When was the last time you saw a Jets receiver with double-digit catches in a game? I can’t remember.
For some reason, Schotty wasn’t wired that way. I never understood this. Maybe he was trying to appease egos.
As McKnight said, with Sparano this is going to change.
I will give you a perfect example. Kyle Wilson had a really hard time covering Miami WR Davone Bess, so the Dolphins would throw to him consistently in matchups with the Jets.
And this riding the hot hand philosophy will be very helpful to Mark Sanchez.
Sanchez is so-so at reading defenses, and often struggles getting to his third or fourth read.
So it stands to reason that if the Jets start focusing on throwing to targets that have favorable match-ups – one-on-one’s, Sanchez will love this.
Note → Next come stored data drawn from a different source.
(* ===== verification/FilterBytes.v ===== *)
(** * FilterBytes: filter columns stay bytes

    Whatever reading, selecting and writing the filter columns of a leaf do, from
    bytes they make bytes: what lets the result be a leaf again. *)
From S2P Require Import Prelude Schema FilterHash FilterColumns.

(** The raw data of a column. *)
Record raw_ok (fc : ColumnData) : Prop := {
  raw_nulls : bytes_ok (null_mask fc);
  raw_fixed : bytes_ok (fixed_data fc);
  raw_str : bytes_ok (str_data fc);
  raw_set : bytes_ok (set_elem_data fc);
}.

(** Follows the reads and writes from buffers known to be bytes. *)
Ltac bytes_fwd :=
  unfold bytes_ok in *;
  repeat match goal with
  | h : mem_read ?b _ _ = Ok _, hb : Forall is_byte ?b |- _ => apply mem_read_bytes in h; [|exact hb]
  | h : mem_write ?b _ _ = Ok _, hb : Forall is_byte ?b |- _ =>
      apply mem_write_bytes in h; [|exact hb|first [assumption|apply le_enc_bytes]]
  end; try assumption.

(** Splits [m ≫= f = Ok b] with the pairs [f] binds. *)
Ltac bytes_inv E :=
  repeat first
    [ let v := fresh "v" in let E1 := fresh "E" in apply bind_Ok_inv in E as (v & E1 & E); cbn beta in E
    | match type of E with match ?v with (_, _) => _ end = _ => destruct v; cbn beta iota in E end ].

Lemma vec_get_forall {A} (P : A → Prop) l i x : vec_get l i = Ok x → Forall P l → P x.
Proof.
  unfold vec_get. intros E Hl. destruct (i <? 0); [done|]. destruct (l !! Z.to_nat i) eqn:El; [|done].
  injection E as <-. by eapply (Forall_lookup_1 _ _ _ _ Hl).
Qed.

Section write.
Context `{RapidHash}.

Lemma set_elem_bytes fc k n s : set_elem fc k = Ok (n, s) → raw_ok fc → bytes_ok s.
Proof. intros E Hr. unfold set_elem in E. bytes_inv E. injection E as _ <-. eapply mem_read_bytes; [done|apply Hr]. Qed.

Lemma write_set_elem_bytes fc hashes acc off e st st' :
  write_set_elem fc hashes acc off e st = Ok st' → raw_ok fc → bytes_ok st.1 → bytes_ok st'.1.
Proof.
  intros E Hr Hb. unfold write_set_elem in E. destruct st as [buf p]. bytes_inv E. injection E as <-. cbn [fst snd] in *.
  pose proof (set_elem_bytes _ _ _ _ E0 Hr). bytes_fwd.
Qed.

Lemma write_set_row_bytes fc counts offs hashes i st st' :
  write_set_row fc counts offs hashes i st = Ok st' → raw_ok fc → bytes_ok st.1.1 → bytes_ok st'.1.1.
Proof.
  intros E Hr Hb. unfold write_set_row in E. destruct st as [[buf p] acc]. bytes_inv E. injection E as <-. cbn [fst snd] in *.
  match goal with h : for_range _ _ _ _ = Ok (?b, ?q) |- _ =>
    apply (for_range_keeps (λ st, bytes_ok st.1)) in h; [exact h|intros j t t' Et Ht; by eapply write_set_elem_bytes|] end.
  cbn. bytes_fwd.
Qed.

Lemma write_string_row_bytes fc offs lens hashes i st st' :
  write_string_row fc offs lens hashes i st = Ok st' → raw_ok fc → bytes_ok st.1.1 → bytes_ok st'.1.1.
Proof.
  intros E Hr Hb. unfold write_string_row in E. destruct st as [[buf p] acc]. bytes_inv E. injection E as <-. cbn [fst snd] in *.
  pose proof (raw_str _ Hr). bytes_fwd.
Qed.

Lemma write_data_bytes n col fc buf p buf' p' :
  write_data n col fc buf p = Ok (buf', p') → raw_ok fc → bytes_ok buf → bytes_ok buf'.
Proof.
  intros E Hr Hb. unfold write_data in E.
  assert (∀ w, ((buf ← (if 0 <? n then bs ← mem_read (fixed_data fc) 0 (n * w); mem_write buf p bs else mret buf);
    mret (buf, p + n * w)) : res (list Z * Z)) = Ok (buf', p') → bytes_ok buf') as Hfix.
  { intros w E'. bytes_inv E'. injection E' as <- _. destruct (0 <? n); [bytes_inv E0|by injection E0 as <-].
    pose proof (raw_fixed _ Hr). bytes_fwd. }
  destruct (col_type col); try by eapply Hfix.
  - bytes_inv E. injection E as <- _. apply (for_range_keeps (λ st, bytes_ok st.1.1)) in E0; [done| |done].
    intros j t t' Et Ht. by eapply write_string_row_bytes.
  - bytes_inv E. injection E as <- _. apply (for_range_keeps (λ st, bytes_ok st.1.1)) in E1; [done| |done].
    intros j t t' Et Ht. by eapply write_set_row_bytes.
Qed.

Lemma write_nulls_bytes n col fc buf p buf' p' :
  write_nulls n col fc buf p = Ok (buf', p') → raw_ok fc → bytes_ok buf → bytes_ok buf'.
Proof.
  intros E Hr Hb. unfold write_nulls in E. destruct (nullable col); [|by injection E as <- _].
  bytes_inv E. injection E as <- _. destruct (0 <? n); [|by injection E0 as <-].
  pose proof (raw_nulls _ Hr) as Hn. destruct (null_mask fc) as [|x l].
  - eapply mem_write_bytes; [done|done|]. by apply Forall_replicate.
  - bytes_inv E0. bytes_fwd.
Qed.

Lemma write_columns_bytes n cols fcs c buf p buf' p' :
  write_columns_loop n cols fcs c buf p = Ok (buf', p') → Forall raw_ok fcs → bytes_ok buf → bytes_ok buf'.
Proof.
  intros E Hr. revert c buf p E. induction cols as [|col cols IH]; intros c buf p E Hb; cbn [write_columns_loop] in E.
  { by injection E as <- _. }
  bytes_inv E. unfold write_column in E1. bytes_inv E1. injection E1 as <- <-.
  pose proof (vec_get_forall _ _ _ _ E0 Hr) as Hv.
  eapply IH; [exact E|]. eapply write_nulls_bytes; [done|done|]. by eapply write_data_bytes.
Qed.
End write.

(** ** Reading *)

Lemma read_nulls_bytes buf n col p ns p' : read_nulls buf n col p = Ok (ns, p') → bytes_ok buf → bytes_ok ns.
Proof.
  unfold read_nulls. intros E Hb. destruct (nullable col); [|injection E as <- _; constructor].
  bytes_inv E. injection E as <- _. by eapply mem_read_bytes.
Qed.

Lemma read_column_bytes buf n col p fc p' : read_column buf n col p = Ok (fc, p') → bytes_ok buf → raw_ok fc.
Proof.
  intros E Hb. unfold read_column in E. apply bind_Ok_inv in E as ([fc0 q] & E & E'). injection E' as <- _.
  destruct (col_type col); bytes_inv E; injection E as <- _;
    try match goal with h : read_nulls _ _ _ _ = Ok _ |- _ => apply read_nulls_bytes in h; [|done] end.
  1-5: split; cbn; first [done | by constructor | by eapply mem_read_bytes].
  split; cbn; try done; try by constructor.
  match goal with h : for_range _ _ (read_set_row _ _) _ = Ok (_, (_, _, ?l, _)) |- _ =>
    apply (for_range_keeps (λ st, bytes_ok st.2.1.2)) in h; [exact h| |by constructor] end.
  intros j [offs st] [offs' st'] Et Ht. unfold read_set_row in Et. destruct st as [[[q1 lens] data] acc]. bytes_inv Et.
  injection Et as _ <-. match goal with h : for_range _ _ (read_set_elem _) _ = Ok _ |- _ =>
    apply (for_range_keeps (λ st, bytes_ok st.1.2)) in h; [exact h| |exact Ht] end.
  intros k [[[q2 m2] d2] a2] t' Ek Hk. unfold read_set_elem in Ek. bytes_inv Ek. injection Ek as <-. cbn [fst snd] in *.
  apply Forall_app. split; [done|by eapply mem_read_bytes].
Qed.

Lemma read_columns_bytes buf n cols p fcs p' : read_columns_loop buf n cols p = Ok (fcs, p') → bytes_ok buf → Forall raw_ok fcs.
Proof.
  intros E Hb. revert p fcs E. induction cols as [|col cols IH]; intros p fcs E; cbn [read_columns_loop] in E.
  { injection E as <- _. constructor. }
  bytes_inv E. injection E as <- <-. constructor; [by eapply read_column_bytes|]. by eapply IH.
Qed.

(** ** Selecting *)

Lemma push_set_elem_bytes s off e d d' : push_set_elem s off e d = Ok d' → raw_ok s → raw_ok d → raw_ok d'.
Proof.
  intros E Hs Hd. unfold push_set_elem in E. bytes_inv E. injection E as <-. split; cbn; try apply Hd.
  apply Forall_app. split; [apply Hd|eapply mem_read_bytes; [done|apply Hs]].
Qed.

Lemma push_row_bytes t s i d d' : push_row t s i d = Ok d' → raw_ok s → raw_ok d → raw_ok d'.
Proof.
  intros E Hs Hd. destruct t; cbn in E.
  1-4: unfold push_fixed in E; bytes_inv E; injection E as <-; split; cbn; try apply Hd;
    apply Forall_app; split; [apply Hd|eapply mem_read_bytes; [done|apply Hs]].
  - unfold push_string in E. bytes_inv E. injection E as <-. split; cbn; try apply Hd.
    apply Forall_app; split; [apply Hd|eapply mem_read_bytes; [done|apply Hs]].
  - unfold push_set in E. bytes_inv E. apply (for_range_keeps raw_ok) in E; [done| |by split; apply Hd].
    intros j d1 d2 Ed Hd1. by eapply push_set_elem_bytes.
Qed.

Lemma push_rows_bytes t s idx d d' : push_rows t s idx d = Ok d' → raw_ok s → raw_ok d → raw_ok d'.
Proof.
  intros E Hs. revert d E. induction idx as [|i idx IH]; intros d E Hd; cbn in E; [by injection E as <-|].
  apply bind_Ok_inv in E as (d1 & E1 & E). eapply IH; [exact E|by eapply push_row_bytes].
Qed.

Lemma get_all_bytes l idx ns : get_all l idx = Ok ns → bytes_ok l → bytes_ok ns.
Proof.
  intros E Hl. revert ns E. induction idx as [|i idx IH]; intros ns E; cbn in E; [injection E as <-; constructor|].
  bytes_inv E. injection E as <-. constructor; [|by apply IH].
  by apply (vec_get_forall _ _ _ _ E0).
Qed.

Lemma select_columns_bytes cols src c idx ds : select_columns_loop cols src c idx = Ok ds → Forall raw_ok src → Forall raw_ok ds.
Proof.
  intros E Hs. revert c ds E. induction cols as [|col cols IH]; intros c ds E; cbn [select_columns_loop] in E.
  { injection E as <-. constructor. }
  bytes_inv E. injection E as <-. constructor; [|by eapply IH].
  pose proof (vec_get_forall _ _ _ _ E0 Hs) as Hv.
  unfold select_column in E1. apply bind_Ok_inv in E1 as (ns & En & E1).
  assert (bytes_ok ns) as Hn.
  { destruct (_ && _); [eapply get_all_bytes; [done|apply Hv]|injection En as <-; constructor]. }
  assert (raw_ok (add_nulls ns (set_type (col_type col) empty_cd))) as Hd by (split; cbn; done || constructor).
  by eapply push_rows_bytes.
Qed.
(** [h] was filled with [bottom] and offered [pushed]. *)
Definition bounded_heap (w : nat) (pushed h : list A) : Prop :=
  heap_from less 0 h ∧ topw less w (replicate w bottom ++ pushed) h.

Definition offer (h : list A) (y : A) : res (list A) :=
  x ← front h; if less y x then replace_root less h y else mret h.

Lemma bounded_length w pushed h : bounded_heap w pushed h → length h = w.
Proof. intros [_ H]. apply topw_length in H. rewrite length_app, length_replicate in H. lia. Qed.

Lemma bounded_init w : bounded_heap w [] (replicate w bottom).
Proof. split; [by apply heap_replicate|]. rewrite app_nil_r. apply topw_all. by rewrite length_replicate. Qed.

#[export] Instance bounded_heap_perm w : Proper ((≡ₚ) ==> eq ==> iff) (bounded_heap w).
Proof. intros l l' E h ? <-. unfold bounded_heap. by rewrite E. Qed.

Lemma bounded_nonempty w pushed h : (0 < w)%nat → bounded_heap w pushed h → ∃ x t, h = x :: t.
Proof. intros Hw H. apply bounded_length in H. destruct h; simpl in H; [lia|eauto]. Qed.

Lemma bounded_front w pushed x t z : bounded_heap w pushed (x :: t) → z ∈ x :: t → le less z x.
Proof. intros [Hh _] Hz. by eapply (heap_root less (x :: t)). Qed.

Lemma offer_ok w pushed h y :
  (0 < w)%nat → Z.of_nat w < 2 ^ 31 → bounded_heap w pushed h →
  ∃ h', offer h y = Ok h' ∧ bounded_heap w (y :: pushed) h'.
Proof.
  intros Hw0 Hw H. destruct (bounded_nonempty _ _ _ Hw0 H) as (x & t & ->). pose proof (bounded_length _ _ _ H) as Hl.
  assert (∀ h', heap_from less 0 h' → h' ≡ₚ (if less y x then y :: t else x :: t) → bounded_heap w (y :: pushed) h') as Hoff.
  { intros h' Hh' E. split; [done|]. rewrite <- Permutation_middle.
    eapply (topw_offer _ _ _ x t); [exact (proj2 H)|done| |done]. intros z. by eapply bounded_front. }
  unfold offer. cbn [front]. rewrite bind_Ok. destruct (less y x).
  - destruct (replace_root_ok less x y t) as (h' & E & Hh' & Ep); [exact (proj1 H)|lia|].
    exists h'. split; [done|]. by apply Hoff.
  - exists (x :: t). split; [done|]. apply Hoff; [exact (proj1 H)|done].
Qed.

(** An element not less than the root changes nothing. *)
Lemma bounded_skip w pushed x t y :
  (0 < w)%nat → bounded_heap w pushed (x :: t) → less y x = false → bounded_heap w (y :: pushed) (x :: t).
Proof.
  intros Hw H E. split; [exact (proj1 H)|]. rewrite <- Permutation_middle.
  eapply (topw_offer _ _ _ x t); [exact (proj2 H)|by eapply bounded_length| |by rewrite E].
  intros z. by eapply bounded_front.
Qed.
(* ===== verification/CutTopk.v ===== *)
(** * CutTopk: from scored rows to the answer
    ([cut_topk_results_] of [src/tree/ivf_tree_search.cpp])

    Every search ends here: one candidate per row, the adaptive cut of the shortlist
    at the first wide gap past [k], the [keep] nearest in a total order. *)
From stdpp Require Import sorting.
From S2P Require Import Prelude Doubles TopW LeafScan.

Record Candidate := mkCandidate { row_id : Z; dist : float }.

(** The parts of [SearchConfig] the tail of a search reads. *)
Record CutConfig := mkCutConfig { adaptive_w_gap : float; rerank : bool }.

(** ** The operation *)

Definition by_row (a b : Candidate) : bool :=
  if negb (row_id a =? row_id b) then row_id a <? row_id b else SFltb (dist a) (dist b).

Definition total_less (a b : Candidate) : bool :=
  if negb (SFeqb (dist a) (dist b)) then SFltb (dist a) (dist b) else row_id b <? row_id a.

(** [std::unique] on the row id: [last] is the element kept last. *)
Fixpoint unique_from (last : Candidate) (l : list Candidate) : list Candidate :=
  match l with
  | [] => []
  | c :: t => if row_id last =? row_id c then unique_from last t else c :: unique_from c t
  end.

Definition unique_rows (l : list Candidate) : list Candidate :=
  match l with [] => [] | c :: t => c :: unique_from c t end.

Definition float_1em12 : float := S754_finite false 9223372 (-63).

(** The first [w] from [start] on whose distance is more than the threshold above [dk]. *)
Fixpoint first_gap (l : list Candidate) (start : nat) (dk threshold : float) : option nat :=
  match l with
  | [] => None
  | c :: t => if SFltb threshold (SFsub 24 128 (dist c) dk) then Some start else first_gap t (S start) dk threshold
  end.

(** [results] is sorted and longer than [k]. *)
Definition adaptive_keep (gap : float) (k : Z) (results : list Candidate) : res nat :=
  rk ← vec_get results (u32 (k - 1));
  r0 ← vec_get results 0;
  let dk := dist rk in
  let g := SFdiv 24 128 (SFsub 24 128 dk (dist r0)) (float_of_u32 (u32 (k - 1))) in
  let scale := if SFltb g float_1em12 then float_1em12 else g in
  mret (default (length results) (first_gap (drop (Z.to_nat k) results) (Z.to_nat k) dk (SFmul 24 128 gap scale))).

Definition is_adaptive (config : CutConfig) : bool := SFltb (S754_zero false) (adaptive_w_gap config) && rerank config.

Definition cut_topk_results (results : list Candidate) (k : Z) (config : CutConfig) : res (list Candidate) :=
  let results := unique_rows (std_sort by_row results) in
  '(results, keep) ←
    (if is_adaptive config && (k <? Z.of_nat (length results)) then
       let results := std_sort total_less results in
       keep ← adaptive_keep (adaptive_w_gap config) k results; mret (results, keep)
     else mret (results, Z.to_nat k));
  let results := if (keep <? length results)%nat then take keep (std_sort total_less results) else results in
  mret (std_sort total_less results).

(** ** Orders on keys *)

Fixpoint lex_ltb (a b : list Z) : bool :=
  match a, b with
  | x :: a', y :: b' => if negb (x =? y) then x <? y else lex_ltb a' b'
  | [], _ :: _ => true
  | _, [] => false
  end.

Lemma lex_irrefl a : lex_ltb a a = false.
Proof. induction a as [|x a IH]; [done|]. cbn [lex_ltb]. by rewrite Z.eqb_refl. Qed.

Lemma lex_trans a b c : lex_ltb a b = true → lex_ltb b c = true → lex_ltb a c = true.
Proof.
  revert b c. induction a as [|x a IH]; intros [|y b] [|z c]; cbn [lex_ltb]; try done.
  destruct (Z.eqb_spec x y), (Z.eqb_spec y z), (Z.eqb_spec x z); cbn [negb]; subst; rewrite ?Z.ltb_lt; try lia; eauto.
Qed.

Lemma lex_cotrans a b c : lex_ltb a c = true → lex_ltb a b = true ∨ lex_ltb b c = true.
Proof.
  revert b c. induction a as [|x a IH]; intros [|y b] [|z c]; cbn [lex_ltb]; try (by auto).
  destruct (Z.eqb_spec x y), (Z.eqb_spec y z), (Z.eqb_spec x z); cbn [negb]; subst; rewrite ?Z.ltb_lt; try lia; eauto.
Qed.

Lemma lex_antisym a b : lex_ltb a b = false → lex_ltb b a = false → a = b.
Proof.
  revert b. induction a as [|x a IH]; intros [|y b]; cbn [lex_ltb]; try done.
  destruct (Z.eqb_spec x y), (Z.eqb_spec y x); cbn [negb]; rewrite ?Z.ltb_ge; intros H1 H2; try (exfalso; lia).
  subst. f_equal. by apply IH.
Qed.

#[export] Instance lex_swo {A} (key : A → list Z) : StrictWeakOrder (λ x y, lex_ltb (key x) (key y)).
Proof.
  split.
  - intros x. apply lex_irrefl.
  - intros x y z. apply lex_trans.
  - intros x y z. apply lex_cotrans.
Qed.
(* ===== verification/BatchSweepInv.v ===== *)
(** * BatchSweepInv: what a worker's partials hold

    [worker_inv done pend m]: for each query, the partial in [m] holds the least
    entries of the leaves of the refs [done], and its pool what the harvest of the
    entries outside [pend] left. *)
From stdpp Require Import sorting.
From S2P Require Import Prelude Doubles Schema FilterHash FilterColumns FilterScan PageFile TreeNodes TopW LeafScan CutTopk SweepPool BatchSweep.

(** ** Loops and groups *)

Lemma fold_res_ok {A S} (I : list A → S → Prop) (f : A → S → res S) l s :
  I [] s → (∀ pre x post t, l = pre ++ x :: post → I pre t → ∃ t', f x t = Ok t' ∧ I (pre ++ [x]) t') →
  ∃ s', fold_res f l s = Ok s' ∧ I l s'.
Proof.
  intros H0 Hs. assert (∀ post pre t, l = pre ++ post → I pre t → ∃ t', fold_res f post t = Ok t' ∧ I l t') as Hg.
  { induction post as [|x post IH]; intros pre t E Ht; cbn [fold_res].
    - exists t. rewrite app_nil_r in E. by subst.
    - destruct (Hs pre x post t E Ht) as (t' & -> & Ht'). rewrite bind_Ok. apply (IH (pre ++ [x])); [|done].
      by rewrite <- app_assoc. }
  by apply (Hg l []).
Qed.

Lemma concat_groups {A} fuel n (l : list A) : (0 < n)%nat → (length l ≤ fuel)%nat → concat (groups_of fuel n l) = l.
Proof.
  intros Hn. revert l. induction fuel as [|fuel IH]; intros l Hl; [by destruct l; [|cbn in Hl; lia]|].
  destruct l as [|x l]; [done|]. cbn [groups_of concat]. rewrite IH, take_drop; [done|]. rewrite length_drop. cbn [length] in *. lia.
Qed.

Lemma filter_keep {A} (P : A → Prop) `{!∀ x, Decision (P x)} (l : list A) : (∀ x, x ∈ l → P x) → filter P l = l.
Proof.
  induction l as [|x l IH]; intros Hall; [done|]. rewrite filter_cons_True by (apply Hall; by left).
  f_equal. apply IH. intros y Hy. apply Hall. by right.
Qed.

Lemma elem_of_rev {A} (x : A) l : x ∈ rev l ↔ x ∈ l.
Proof. by rewrite !list_elem_of_In, <- in_rev. Qed.

Section inv.
Context {Setup : Type} {HLC : LeafCoder Setup} {HLS : LeafCoderScan Setup} {HRH : RapidHash} {HLM : LibM}.
Context (schema : Schema) (config : SweepConfig Setup) (supports_batch_scan : bool).
Context (leaves : Z → Z → option (list Z)) (qs : list (QueryState Setup)).

(** ** The leaf of a slot, its entries, and what is harvested of them *)

Definition slot_leaf (q : QueryState Setup) (slot : Z) : option (list Z) :=
  c ← qs_candidates q !! Z.to_nat slot;
  if lc_page c =? kInvalidPage then None else leaves (lc_page c) (lc_pages c).

Definition entries_at (q : QueryState Setup) (slot : Z) : list HeapEntry :=
  match slot_leaf q slot with Some leaf => scan_entries (qs_setup q) leaf slot | None => [] end.

(** The slots that name a leaf. *)
Definition probed (q : QueryState Setup) : list Z :=
  concat (imap (λ slot c, if lc_page c =? kInvalidPage then [] else [Z.of_nat slot]) (qs_candidates q)).

Definition all_entries (q : QueryState Setup) : list HeapEntry := concat (entries_at q <$> probed q).

Definition query_columns (q : QueryState Setup) (leaf : list Z) : res (list Z * list ColumnView) :=
  match qs_predicates q with [] => mret ([], []) | _ => leaf_columns schema leaf end.

Definition harvest_of (q : QueryState Setup) (leaf : list Z) (e : HeapEntry) : res PoolEntry :=
  cols ← query_columns q leaf; harvest_entry config q leaf cols e.

Definition harvested (q : QueryState Setup) (e : HeapEntry) : PoolEntry :=
  let unknown := mkPoolEntry (pq_dist e) (leaf_slot e) (local_idx e) 0 (S754_zero false) false false in
  match slot_leaf q (leaf_slot e) with
  | Some leaf => match harvest_of q leaf e with Ok p => p | Err _ => unknown end
  | None => unknown
  end.

Lemma harvest_entry_key q leaf cols e p : harvest_entry config q leaf cols e = Ok p → pool_key p = e.
Proof.
  unfold harvest_entry. intros E. repeat (apply bind_Ok_inv in E as (? & _ & E)). injection E as <-. by destruct e.
Qed.

Lemma harvested_key q e : pool_key (harvested q e) = e.
Proof.
  unfold harvested. destruct (slot_leaf q (leaf_slot e)) as [leaf|]; [|by destruct e].
  destruct (harvest_of q leaf e) as [p|] eqn:E; [|by destruct e].
  unfold harvest_of in E. apply bind_Ok_inv in E as (cols & _ & E). by eapply harvest_entry_key.
Qed.

(** ** A batch that can be swept *)

(** Leaves are read, belong to the index, and every lane of their blocks can be harvested. *)
Record batch_ok : Prop := {
  bo_w i q : qs !! i = Some q → qs_candidates q ≠ [] → 0 < qs_W q < 2 ^ 31;
  bo_slots i q : qs !! i = Some q → Z.of_nat (length (qs_candidates q)) < 2 ^ 32;
  bo_pages i q c i' q' c' : qs !! i = Some q → qs !! i' = Some q' → c ∈ qs_candidates q → c' ∈ qs_candidates q' →
    lc_page c = lc_page c' → lc_pages c = lc_pages c';
  bo_leaf i q c : qs !! i = Some q → c ∈ qs_candidates q → lc_page c ≠ kInvalidPage →
    ∃ leaf, leaves (lc_page c) (lc_pages c) = Some leaf ∧ leaf_ok (qs_setup q) leaf ∧
      (batch_has_predicates qs = true → ∃ cols, leaf_columns schema leaf = Ok cols) ∧
      ∀ e, 0 ≤ local_idx e < scan_lanes (qs_setup q) leaf → ∃ p, harvest_of q leaf e = Ok p;
}.
Context (Hok : batch_ok).

(** A ref names a candidate of a query. *)
Definition ref_ok (r : ProbeRef) : Prop :=
  0 ≤ pr_qidx r ∧ 0 ≤ pr_slot r ∧ ∃ q c, qs !! Z.to_nat (pr_qidx r) = Some q ∧
    qs_candidates q !! Z.to_nat (pr_slot r) = Some c ∧ lc_page c = pr_page r ∧ pr_page r ≠ kInvalidPage.

Lemma ref_leaf r q :
  ref_ok r → qs !! Z.to_nat (pr_qidx r) = Some q →
  ∃ leaf, slot_leaf q (pr_slot r) = Some leaf ∧ leaf_ok (qs_setup q) leaf ∧
    (batch_has_predicates qs = true → ∃ cols, leaf_columns schema leaf = Ok cols) ∧
    (∀ e, 0 ≤ local_idx e < scan_lanes (qs_setup q) leaf → ∃ p, harvest_of q leaf e = Ok p) ∧
    0 < qs_W q < 2 ^ 31 ∧ pr_slot r < 0xFFFFFFFF ∧
    ∀ i' q' c', qs !! i' = Some q' → c' ∈ qs_candidates q' → lc_page c' = pr_page r → leaves (pr_page r) (lc_pages c') = Some leaf.
Proof.
  intros (H0 & H1 & q' & c & Hq & Hc & Hp & Hi) Hq'. assert (q' = q) as -> by congruence. pose proof (list_elem_of_lookup_2 _ _ _ Hc) as Hin.
  destruct (bo_leaf Hok _ q c Hq Hin) as (leaf & El & Hl & Hcols & Hh); [congruence|]. exists leaf.
  unfold slot_leaf. rewrite Hc. cbn [mbind option_bind]. destruct (Z.eqb_spec (lc_page c) kInvalidPage); [congruence|].
  split_and!; try done.
  - apply (bo_w Hok _ q Hq). intros E. rewrite E in Hin. by apply not_elem_of_nil in Hin.
  - apply (bo_w Hok _ q Hq). intros E. rewrite E in Hin. by apply not_elem_of_nil in Hin.
  - pose proof (bo_slots Hok _ q Hq). apply lookup_lt_Some in Hc. lia.
  - intros i' q2 c' Hq2 Hc' Ep. rewrite <- (bo_pages Hok _ q c i' q2 c') by (done || congruence). by rewrite <- Hp.
Qed.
There will be less bells and whistles, and more simple reads . . .
Rich Cimini wrote today that Joey Clinkscales left the Jets because Mike Tannenbaum wasn’t listening to him enough on draft picks.
Clinkscales, who was the Jets VP of college scouting, left for the Raiders, last week, to join his old friend, GM Reggie McKenzie’s, front office.
You can understand Joey’s frustration. The Jets have a lot of cooks in the kitchen.
The owner’s involved, Tannenbaum is very close with assistant GM Scott Cohen, and he’s got a big say, Terry Bradway’s in the mix, and obviously Rex Ryan.
Mike Westhoff also has a big say. He pushed for third round pick Demario Davis, who he had rated as one of the better special team’s players in the draft.
I don’t know about you, but I’m not listening to the special team’s coach too heavily in the early rounds. Maybe you lean on him in the late rounds with guys like Josh Bush and Antonio Allen, but not early.
Joey just got fed up, and bolted. He feels his close friend McKenzie will listen to him more.
And don’t be shocked if the Raiders claim a few Jets players during the cut downs this summer.
Obviously Joey has a great feel for the players on the Jets roster, and the Raiders roster is going to have a big turnover this summer.